[Extracted records]
****
(** The handler for [KeyError] in [wait_packet] covers the construction of
    the packet too: a [KeyError] raised by the class of a registered type
    while it decodes the payload is reported as an unknown packet, which
    [start] prints and skips; any other exception of the class leaves
    [wait_packet] and ends [start]. *)
Theorem decode_key_error_masked (events : gmap Z handler) chunks tail (w : chat)
    t p more (C : PacketClass Packet) e :
  sock_closed (socket w) = false ->
  sock_rx (socket w) = map RecvData chunks ++ tail ->
  Forall nonempty chunks ->
  concat chunks = frame t p ++ more ->
  0 <= t < 65536 -> Z.of_nat (length p) < 65536 ->
  SERVER_PACKETS !! t = Some C ->
  cls_make C p = Raise e ->
  exists rest,
    concat rest = more /\
    let w1 := received (map RecvData rest ++ tail) w in
    (e = KeyError ->
       wait_packet None None w = (inl (UnexpectedPacket t (inr p)), w1) /\
       forall fd polls,
         start events (PollReady [(fd, POLLIN)] :: polls) w
         = start events polls (logged (UnexpectedLine t (inr p)) w1)) /\
    (e <> KeyError -> e <> KeyboardInterrupt ->
       wait_packet None None w = (inl (PyExn e), w1) /\
       forall fd polls,
         start events (PollReady [(fd, POLLIN)] :: polls) w = (inl (PyExn e), w1)).
Proof.
  intros Ho Hrx Hne Hcat Ht Hp Hreg Hmake.
  destruct (wait_packet_frame None None chunks tail w _ p more
              Ho Hrx Hne Hcat Ht Hp) as (rest & E & Hc & _).
  exists rest. split; [exact Hc|]. cbv zeta.
  unfold make_packet in E. rewrite Hreg in E. unfold make_registered in E.
  rewrite Hmake in E. unfold Raise in E. cbv beta iota in E.
  split.
  - intros ->. cbn [isinstance] in E. cbv [bind raise] in E.
    split; [exact E|]. intros fd polls. rewrite start_pollin, E. reflexivity.
  - intros H1 H2.
    assert (Hi : isinstance e class_KeyError = false)
      by (destruct e; first [reflexivity|exfalso; apply H1; reflexivity]).
    rewrite Hi in E. cbv [bind raise] in E.
    split; [exact E|]. intros fd polls. rewrite start_pollin, E.
    destruct e; first [reflexivity|exfalso; apply H2; reflexivity].
Qed.

(** [wait_packet] takes exactly one frame off the stream: two frames of
    registered types that arrive one after the other, in whatever chunks,
    are returned in their order by two successive calls of [wait_packet],
    which print them, leave the bytes after them unread and write nothing;
    and when [start] has no callback for the type of either packet, two
    passes of its loop on a readable socket read both and go on from
    there. *)
Theorem start_reads_frames_in_order chunks tail (w : chat)
    t1 p1 t2 p2 more (C1 C2 : PacketClass Packet) packet1 packet2 :
  sock_closed (socket w) = false ->
  sock_rx (socket w) = map RecvData chunks ++ tail ->
  Forall nonempty chunks ->
  concat chunks = frame t1 p1 ++ frame t2 p2 ++ more ->
  0 <= t1 < 65536 -> Z.of_nat (length p1) < 65536 ->
  0 <= t2 < 65536 -> Z.of_nat (length p2) < 65536 ->
  SERVER_PACKETS !! t1 = Some C1 -> cls_make C1 p1 = Return packet1 ->
  SERVER_PACKETS !! t2 = Some C2 -> cls_make C2 p2 = Return packet2 ->
  exists rest w1 w',
    wait_packet None None w = (inr packet1, w1) /\
    wait_packet None None w1 = (inr packet2, w') /\
    concat rest = more /\
    sock_rx (socket w') = map RecvData rest ++ tail /\
    stdout w' = stdout w ++ [GotPacket packet1; GotPacket packet2] /\
    sock_sent (socket w') = sock_sent (socket w) /\
    forall (events : gmap Z handler) fd fd' polls,
      events !! packet_type packet1 = None ->
      events !! packet_type packet2 = None ->
      start events (PollReady [(fd, POLLIN)] :: PollReady [(fd', POLLIN)] :: polls) w
      = start events polls w'.
Proof.
  intros Ho Hrx Hne Hcat Ht1 Hp1 Ht2 Hp2 Hr1 Hm1 Hr2 Hm2.
  destruct (wait_packet_registered chunks tail w t1 p1 _ C1 packet1
              Ho Hrx Hne Hcat Ht1 Hp1 Hr1 Hm1) as (rest1 & E1 & Hc1 & Hne1).
  set (w1 := logged (GotPacket packet1) (received (map RecvData rest1 ++ tail) w)) in E1.
  destruct (wait_packet_registered rest1 tail w1 t2 p2 more C2 packet2
              Ho eq_refl Hne1 Hc1 Ht2 Hp2 Hr2 Hm2) as (rest & E2 & Hc2 & _).
  exists rest, w1. eexists.
  split; [exact E1|]. split; [exact E2|]. split; [exact Hc2|].
  split; [reflexivity|]. split.
  { cbn [stdout logged received set_socket w1]. rewrite <- app_assoc. reflexivity. }
  split; [reflexivity|].
  intros events fd fd' polls Hn1 Hn2.
  rewrite start_pollin, E1. cbv beta iota. unfold handler in *. rewrite Hn1.
  rewrite start_pollin, E2. cbv beta iota. unfold handler in *. rewrite Hn2.
  reflexivity.
Qed.

End Replies.

(* ================================================================= *)
(** * Construction of the session *)

Section Construction.
Context `{codec : Codec}.

(** With a packet class expected and no error class, [wait_packet] never
    raises [UnexpectedPacket]; so a first packet that is not the seed makes
    [__init__] raise "Unexpected error.", and the message "Invalid greeting
    packet" of its handler for [UnexpectedPacket] is never produced by the
    wait for the seed. *)
Theorem greeting_of_other_type :
  (forall expect (w : chat) r w' t a,
     wait_packet (Some expect) None w = (r, w') -> r <> inl (UnexpectedPacket t a)) /\
  (forall host dhx nonce username password s chunks tail t p more,
     sock_closed s = false ->
     sock_rx s = map RecvData chunks ++ tail ->
     Forall nonempty chunks ->
     concat chunks = frame t p ++ more ->
     0 <= t < 65536 -> Z.of_nat (length p) < 65536 ->
     t <> cls_type AOSP_SEED ->
     fst (__init__ host dhx nonce username password (inr s))
     = inl (ChatError "Unexpected error.")).
Proof.
  split.
  - intros expect w r w' t a H. unfold wait_packet, bind in H.
    destruct (__read_socket 4 w) as [[e|head] w1] eqn:E1.
    { injection H as <- _.
      destruct (read_loop_raises _ _ _ _ _ _ E1) as [[msg ->]| ->]; discriminate. }
    destruct (lift (struct_unpack_2H head) w1) as [[e|hdr] w2] eqn:E2.
    { injection H as <- _. unfold lift in E2.
      destruct (struct_unpack_2H head); [injection E2 as <- _; discriminate|discriminate E2]. }
    destruct (__read_socket (snd hdr) w2) as [[e|data] w3] eqn:E3.
    { injection H as <- _.
      destruct (read_loop_raises _ _ _ _ _ _ E3) as [[msg ->]| ->]; discriminate. }
    destruct (make_packet (Some expect) None (fst hdr) data w3) as [[e|packet] w4] eqn:E4.
    { injection H as <- _. unfold make_packet in E4.
      destruct (negb _); [injection E4 as <- _; discriminate|].
      unfold lift in E4.
      destruct (cls_make expect data); [injection E4 as <- _; discriminate|discriminate E4]. }
    injection H as <- _. discriminate.
  - intros host dhx nonce username password s chunks tail t p more
      Ho Hrx Hne Hcat Ht Hp Hneq.
    destruct (wait_packet_unexpected AOSP_SEED chunks tail (new_chat s) t p more
                Ho Hrx Hne Hcat Ht Hp Hneq) as (rest & E & _ & _).
    cbn [__init__]. unfold handshake.
    rewrite (bind_eq _ _ _ _ _ E). reflexivity.
Qed.

(** Construction that succeeds: the seed arrives, the login key is made
    from it, the authentication packet with the user name and that key is
    the one packet written, and the character list the server answers
    with is stored; no character is active yet. *)
Theorem init_success host dhx nonce username password (s : socket_state)
    chunks tail seed_data list_data more seed login_key reply :
  sock_closed s = false ->
  good_tx (sock_tx s) ->
  sock_rx s = map RecvData chunks ++ tail ->
  Forall nonempty chunks ->
  concat chunks = frame (cls_type AOSP_SEED) seed_data
                  ++ frame (cls_type AOSP_CHARACTERS_LIST) list_data ++ more ->
  0 <= cls_type AOSP_SEED < 65536 -> Z.of_nat (length seed_data) < 65536 ->
  0 <= cls_type AOSP_CHARACTERS_LIST < 65536 -> Z.of_nat (length list_data) < 65536 ->
  cls_make AOSP_SEED seed_data = Return seed ->
  generate_login_key host dhx nonce (packet_server_key seed) username password
  = Return login_key ->
  cls_make AOSP_CHARACTERS_LIST list_data = Return reply ->
  exists w rest,
    __init__ host dhx nonce username password (inr s) = (inr tt, Some w) /\
    character w = None /\
    characters w = packet_characters reply /\
    sock_sent (socket w) = sock_sent s ++ pack (AOCP_AUTH username login_key) /\
    sock_rx (socket w) = map RecvData rest ++ tail /\
    concat rest = more /\
    stdout w = [GotPacket seed; SentPacket (AOCP_AUTH username login_key);
                GotPacket reply].
Proof.
  intros Ho Htx Hrx Hne Hcat Ht1 Hp1 Ht2 Hp2 Hseed Hkey Hreply.
  destruct (wait_packet_expected AOSP_SEED None chunks tail (new_chat s) seed_data _ seed
              Ho Hrx Hne Hcat Ht1 Hp1 Hseed) as (rest1 & E1 & Hc1 & Hn1).
  set (w1 := logged (GotPacket seed) (received (map RecvData rest1 ++ tail) (new_chat s))) in E1.
  destruct (send_packet_written (AOCP_AUTH username login_key)
              (Some AOSP_CHARACTERS_LIST) (Some AOSP_AUTH_ERROR)
              (set_character None w1) Ho Htx) as (tx' & _ & Es).
  set (w2 := logged _ (transmitted tx' _ (set_character None w1))) in Es.
  destruct (wait_packet_expected AOSP_CHARACTERS_LIST (Some AOSP_AUTH_ERROR)
              rest1 tail w2 list_data more reply Ho eq_refl Hn1 Hc1 Ht2 Hp2 Hreply)
    as (rest & E2 & Hc2 & _).
  rewrite (bind_eq _ _ _ _ _ E2) in Es.
  eexists. exists rest.
  split.
  { cbn [__init__]. unfold handshake.
    rewrite (bind_eq _ _ _ _ _ E1). rewrite Hkey. cbn [lift Return ret].
    unfold bind at 1. unfold except_unexpected_message. rewrite Es. cbn [ret].
    reflexivity. }
  repeat split; try reflexivity. exact Hc2.
Qed.

(** Construction refused: when the server answers the authentication with
    its error packet, [__init__] raises [ChatError] with the message of that
    packet, after the authentication packet was written. *)
Theorem init_auth_error host dhx nonce username password (s : socket_state)
    chunks tail seed_data error_data more seed login_key error :
  sock_closed s = false ->
  good_tx (sock_tx s) ->
  sock_rx s = map RecvData chunks ++ tail ->
  Forall nonempty chunks ->
  concat chunks = frame (cls_type AOSP_SEED) seed_data
                  ++ frame (cls_type AOSP_AUTH_ERROR) error_data ++ more ->
  0 <= cls_type AOSP_SEED < 65536 -> Z.of_nat (length seed_data) < 65536 ->
  0 <= cls_type AOSP_AUTH_ERROR < 65536 -> Z.of_nat (length error_data) < 65536 ->
  cls_type AOSP_AUTH_ERROR <> cls_type AOSP_CHARACTERS_LIST ->
  cls_make AOSP_SEED seed_data = Return seed ->
  generate_login_key host dhx nonce (packet_server_key seed) username password
  = Return login_key ->
  cls_make AOSP_AUTH_ERROR error_data = Return error ->
  exists w,
    __init__ host dhx nonce username password (inr s)
    = (inl (ChatError (packet_message error)), Some w) /\
    sock_sent (socket w) = sock_sent s ++ pack (AOCP_AUTH username login_key) /\
    characters w = [].
Proof.
  intros Ho Htx Hrx Hne Hcat Ht1 Hp1 Ht2 Hp2 Hneq Hseed Hkey Herror.
  destruct (wait_packet_expected AOSP_SEED None chunks tail (new_chat s) seed_data _ seed
              Ho Hrx Hne Hcat Ht1 Hp1 Hseed) as (rest1 & E1 & Hc1 & Hn1).
  set (w1 := logged (GotPacket seed) (received (map RecvData rest1 ++ tail) (new_chat s))) in E1.
  destruct (send_packet_written (AOCP_AUTH username login_key)
              (Some AOSP_CHARACTERS_LIST) (Some AOSP_AUTH_ERROR)
              (set_character None w1) Ho Htx) as (tx' & _ & Es).
  set (w2 := logged _ (transmitted tx' _ (set_character None w1))) in Es.
  destruct (wait_packet_frame (Some AOSP_CHARACTERS_LIST) (Some AOSP_AUTH_ERROR)
              rest1 tail w2 _ error_data more Ho eq_refl Hn1 Hc1 Ht2 Hp2)
    as (rest & E2 & Hc2 & _).
  unfold make_packet in E2.
  destruct (Z.eqb_spec (cls_type AOSP_AUTH_ERROR) (cls_type AOSP_CHARACTERS_LIST)) as [|_];
    [contradiction|].
  cbn [negb] in E2. rewrite Z.eqb_refl, Herror in E2.
  cbv [bind lift Return ret raise] in E2.
  eexists. split; [|split].
  { cbn [__init__]. unfold handshake.
    rewrite (bind_eq _ _ _ _ _ E1). rewrite Hkey. cbn [lift Return ret].
    unfold bind at 1. unfold except_unexpected_message. rewrite Es.
    unfold bind. rewrite E2. reflexivity. }
  - reflexivity.
  - reflexivity.
Qed.

(** No connection, no object: a socket error of [create_connection]
    leaves [__init__] as [ChatError] with the number and the text of the
    error, and its timeout, caught by the same handler, as [TypeError]. *)
Theorem init_connection_failure host dhx nonce username password errno strerror :
  __init__ host dhx nonce username password (inl (SocketError [inl errno; inr strerror]))
  = (inl (ChatError ("Socket error " ++ str errno ++ ": " ++ strerror)), None) /\
  __init__ host dhx nonce username password (inl SocketTimeout)
  = (inl (PyExn TypeError), None).
Proof. split; reflexivity. Qed.

End Construction.

(* ================================================================= *)
(** * Instances *)

Lemma crypt_roundtrip_witness :
  Z.of_nat (length example_plain) mod 8 = 0 /\
  exists c,
    _crypt LittleEndian 0x112233445566778899aabbccddeeff00 example_plain = Return c /\
    cbc_tea_decrypt LittleEndian 0x112233445566778899aabbccddeeff00 c = Return example_plain.
Proof.
  split; [reflexivity|].
  destruct (crypt_roundtrip LittleEndian 0x112233445566778899aabbccddeeff00
              example_plain eq_refl) as [Hdec Hex].
  destruct (Hex ltac:(vm_compute; split; [discriminate|reflexivity])) as [c Hc].
  exists c. split; [exact Hc|exact (Hdec c Hc)].
Defined.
****
■ THE PROBLEM ■
Where a line in the records above includes the string "strerror", show it.

■ ANSWER BOX ■
Theorem init_connection_failure host dhx nonce username password errno strerror :
  __init__ host dhx nonce username password (inl (SocketError [inl errno; inr strerror]))
  = (inl (ChatError ("Socket error " ++ str errno ++ ": " ++ strerror)), None) /\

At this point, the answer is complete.